[Activity] Below are the records; copy exactly the stretch from the line containing "else if b =? 219 then slip_decode_loop" through the line containing "tx_time_get : W -> Z;", both ends included, and nothing else.

== Source records ==

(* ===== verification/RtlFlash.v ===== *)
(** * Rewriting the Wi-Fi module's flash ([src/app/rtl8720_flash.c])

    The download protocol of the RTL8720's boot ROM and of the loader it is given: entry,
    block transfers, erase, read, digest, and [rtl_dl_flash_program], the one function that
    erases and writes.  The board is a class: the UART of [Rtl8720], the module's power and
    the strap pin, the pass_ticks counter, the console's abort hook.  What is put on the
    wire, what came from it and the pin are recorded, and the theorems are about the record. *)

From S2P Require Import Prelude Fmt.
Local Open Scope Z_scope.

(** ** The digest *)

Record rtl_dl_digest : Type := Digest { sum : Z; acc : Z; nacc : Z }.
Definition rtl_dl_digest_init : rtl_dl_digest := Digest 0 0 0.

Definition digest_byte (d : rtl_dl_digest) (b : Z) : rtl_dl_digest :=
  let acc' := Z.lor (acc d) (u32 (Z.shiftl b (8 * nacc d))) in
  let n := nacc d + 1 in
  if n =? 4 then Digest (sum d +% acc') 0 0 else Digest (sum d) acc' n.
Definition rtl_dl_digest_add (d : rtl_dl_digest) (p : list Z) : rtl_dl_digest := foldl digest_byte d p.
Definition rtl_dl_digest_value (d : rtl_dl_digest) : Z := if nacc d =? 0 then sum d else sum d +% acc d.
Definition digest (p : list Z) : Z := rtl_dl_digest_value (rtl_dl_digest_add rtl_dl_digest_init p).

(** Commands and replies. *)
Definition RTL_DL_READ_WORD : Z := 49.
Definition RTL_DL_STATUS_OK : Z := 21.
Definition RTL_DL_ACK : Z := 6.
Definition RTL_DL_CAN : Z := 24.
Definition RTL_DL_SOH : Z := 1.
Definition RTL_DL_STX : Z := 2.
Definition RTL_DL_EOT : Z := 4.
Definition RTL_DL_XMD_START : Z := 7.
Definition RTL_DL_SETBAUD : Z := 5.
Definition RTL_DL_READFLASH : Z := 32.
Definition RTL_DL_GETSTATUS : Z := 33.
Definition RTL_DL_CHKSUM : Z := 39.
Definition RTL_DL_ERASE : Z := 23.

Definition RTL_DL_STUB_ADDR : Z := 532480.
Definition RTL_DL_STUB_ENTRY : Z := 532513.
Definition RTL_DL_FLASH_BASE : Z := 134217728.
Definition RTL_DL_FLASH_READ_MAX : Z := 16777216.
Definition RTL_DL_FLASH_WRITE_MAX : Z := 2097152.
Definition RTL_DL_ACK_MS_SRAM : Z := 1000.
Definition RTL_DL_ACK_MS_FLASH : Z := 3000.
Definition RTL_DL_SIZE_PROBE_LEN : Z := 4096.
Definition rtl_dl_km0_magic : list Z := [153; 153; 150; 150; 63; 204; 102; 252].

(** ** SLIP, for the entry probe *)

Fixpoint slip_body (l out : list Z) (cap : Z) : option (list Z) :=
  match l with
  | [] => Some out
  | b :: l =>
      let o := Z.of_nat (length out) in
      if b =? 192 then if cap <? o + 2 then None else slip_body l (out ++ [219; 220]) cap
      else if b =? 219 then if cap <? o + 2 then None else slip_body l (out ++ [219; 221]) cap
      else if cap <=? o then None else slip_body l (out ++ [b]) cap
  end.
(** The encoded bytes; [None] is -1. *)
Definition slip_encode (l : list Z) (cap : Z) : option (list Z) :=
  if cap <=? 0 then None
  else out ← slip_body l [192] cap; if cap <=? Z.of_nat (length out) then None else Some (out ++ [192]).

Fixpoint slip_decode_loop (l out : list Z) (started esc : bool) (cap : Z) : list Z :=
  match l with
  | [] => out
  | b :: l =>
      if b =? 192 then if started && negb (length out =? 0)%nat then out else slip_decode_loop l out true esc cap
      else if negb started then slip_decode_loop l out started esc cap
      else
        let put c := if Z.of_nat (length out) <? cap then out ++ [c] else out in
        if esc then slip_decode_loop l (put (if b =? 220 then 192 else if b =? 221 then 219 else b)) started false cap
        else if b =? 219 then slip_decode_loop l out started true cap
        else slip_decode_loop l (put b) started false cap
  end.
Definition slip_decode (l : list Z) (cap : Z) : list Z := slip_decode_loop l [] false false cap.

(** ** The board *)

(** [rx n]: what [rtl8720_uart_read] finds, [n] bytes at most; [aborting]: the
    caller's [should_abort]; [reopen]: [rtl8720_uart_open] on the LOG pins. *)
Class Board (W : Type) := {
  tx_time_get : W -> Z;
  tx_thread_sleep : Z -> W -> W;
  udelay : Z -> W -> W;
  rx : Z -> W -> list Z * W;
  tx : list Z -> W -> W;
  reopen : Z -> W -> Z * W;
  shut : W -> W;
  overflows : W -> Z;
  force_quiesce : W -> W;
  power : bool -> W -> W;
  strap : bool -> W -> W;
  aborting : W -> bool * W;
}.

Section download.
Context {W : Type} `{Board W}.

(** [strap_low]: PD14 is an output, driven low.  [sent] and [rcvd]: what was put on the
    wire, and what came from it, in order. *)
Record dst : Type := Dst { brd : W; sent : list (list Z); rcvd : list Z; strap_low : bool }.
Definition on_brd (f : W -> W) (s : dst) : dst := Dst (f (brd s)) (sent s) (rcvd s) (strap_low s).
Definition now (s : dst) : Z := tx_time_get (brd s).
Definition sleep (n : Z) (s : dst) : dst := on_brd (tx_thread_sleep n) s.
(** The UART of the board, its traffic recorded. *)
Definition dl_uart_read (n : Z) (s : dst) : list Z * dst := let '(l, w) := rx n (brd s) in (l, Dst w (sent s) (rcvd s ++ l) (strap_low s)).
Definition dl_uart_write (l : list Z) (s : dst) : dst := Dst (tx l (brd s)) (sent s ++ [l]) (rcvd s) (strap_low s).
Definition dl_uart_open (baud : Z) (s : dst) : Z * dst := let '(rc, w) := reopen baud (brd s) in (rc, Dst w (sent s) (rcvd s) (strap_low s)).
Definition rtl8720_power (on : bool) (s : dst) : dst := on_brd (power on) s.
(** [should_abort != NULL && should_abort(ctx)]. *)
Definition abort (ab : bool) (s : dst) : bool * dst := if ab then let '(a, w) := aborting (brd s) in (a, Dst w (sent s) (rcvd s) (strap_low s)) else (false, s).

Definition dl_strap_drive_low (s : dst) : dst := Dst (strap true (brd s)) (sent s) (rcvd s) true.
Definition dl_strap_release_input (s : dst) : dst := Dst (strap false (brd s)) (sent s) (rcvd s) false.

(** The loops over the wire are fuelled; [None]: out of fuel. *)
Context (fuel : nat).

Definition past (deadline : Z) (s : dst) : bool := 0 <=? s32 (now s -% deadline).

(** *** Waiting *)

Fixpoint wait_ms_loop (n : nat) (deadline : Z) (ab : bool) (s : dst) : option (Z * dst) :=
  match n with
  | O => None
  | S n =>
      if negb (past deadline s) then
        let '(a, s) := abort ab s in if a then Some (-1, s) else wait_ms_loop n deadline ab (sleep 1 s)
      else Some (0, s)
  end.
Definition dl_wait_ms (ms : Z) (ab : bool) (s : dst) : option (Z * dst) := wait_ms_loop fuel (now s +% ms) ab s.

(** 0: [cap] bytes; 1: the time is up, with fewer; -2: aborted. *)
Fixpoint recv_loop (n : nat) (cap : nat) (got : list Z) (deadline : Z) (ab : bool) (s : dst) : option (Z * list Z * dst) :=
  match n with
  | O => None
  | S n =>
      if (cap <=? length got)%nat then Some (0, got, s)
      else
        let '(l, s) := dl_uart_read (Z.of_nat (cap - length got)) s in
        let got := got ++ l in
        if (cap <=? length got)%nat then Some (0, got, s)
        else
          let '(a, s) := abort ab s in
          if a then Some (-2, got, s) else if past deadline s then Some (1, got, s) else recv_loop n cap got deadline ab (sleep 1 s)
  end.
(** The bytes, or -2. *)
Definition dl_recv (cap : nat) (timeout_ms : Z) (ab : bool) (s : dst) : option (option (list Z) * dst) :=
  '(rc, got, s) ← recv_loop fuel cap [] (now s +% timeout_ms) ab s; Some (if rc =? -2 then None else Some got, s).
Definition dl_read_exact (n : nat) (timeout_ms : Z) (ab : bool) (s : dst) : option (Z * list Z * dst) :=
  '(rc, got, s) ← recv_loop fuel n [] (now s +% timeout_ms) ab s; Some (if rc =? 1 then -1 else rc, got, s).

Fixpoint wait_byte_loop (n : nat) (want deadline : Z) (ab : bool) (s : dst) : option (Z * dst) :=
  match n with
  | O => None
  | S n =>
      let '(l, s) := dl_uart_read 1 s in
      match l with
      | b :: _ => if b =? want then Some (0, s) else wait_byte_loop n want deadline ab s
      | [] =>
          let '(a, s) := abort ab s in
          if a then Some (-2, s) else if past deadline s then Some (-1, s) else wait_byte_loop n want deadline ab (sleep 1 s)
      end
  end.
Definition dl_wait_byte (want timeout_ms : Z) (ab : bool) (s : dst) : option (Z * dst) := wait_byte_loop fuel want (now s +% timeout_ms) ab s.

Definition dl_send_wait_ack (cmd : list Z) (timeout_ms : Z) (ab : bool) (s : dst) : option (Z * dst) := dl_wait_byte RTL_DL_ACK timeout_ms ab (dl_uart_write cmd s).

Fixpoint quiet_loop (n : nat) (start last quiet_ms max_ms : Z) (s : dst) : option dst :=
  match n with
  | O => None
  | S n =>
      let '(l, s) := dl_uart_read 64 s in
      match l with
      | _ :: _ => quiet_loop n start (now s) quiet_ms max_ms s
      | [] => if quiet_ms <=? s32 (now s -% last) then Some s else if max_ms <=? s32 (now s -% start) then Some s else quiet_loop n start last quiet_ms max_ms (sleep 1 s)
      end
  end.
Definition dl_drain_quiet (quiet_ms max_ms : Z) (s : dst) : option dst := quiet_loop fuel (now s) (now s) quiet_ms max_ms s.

===

[Written solution]
        else if b =? 219 then slip_decode_loop l out started true cap
        else slip_decode_loop l (put b) started false cap
  end.
Definition slip_decode (l : list Z) (cap : Z) : list Z := slip_decode_loop l [] false false cap.

(** ** The board *)

(** [rx n]: what [rtl8720_uart_read] finds, [n] bytes at most; [aborting]: the
    caller's [should_abort]; [reopen]: [rtl8720_uart_open] on the LOG pins. *)
Class Board (W : Type) := {
  tx_time_get : W -> Z;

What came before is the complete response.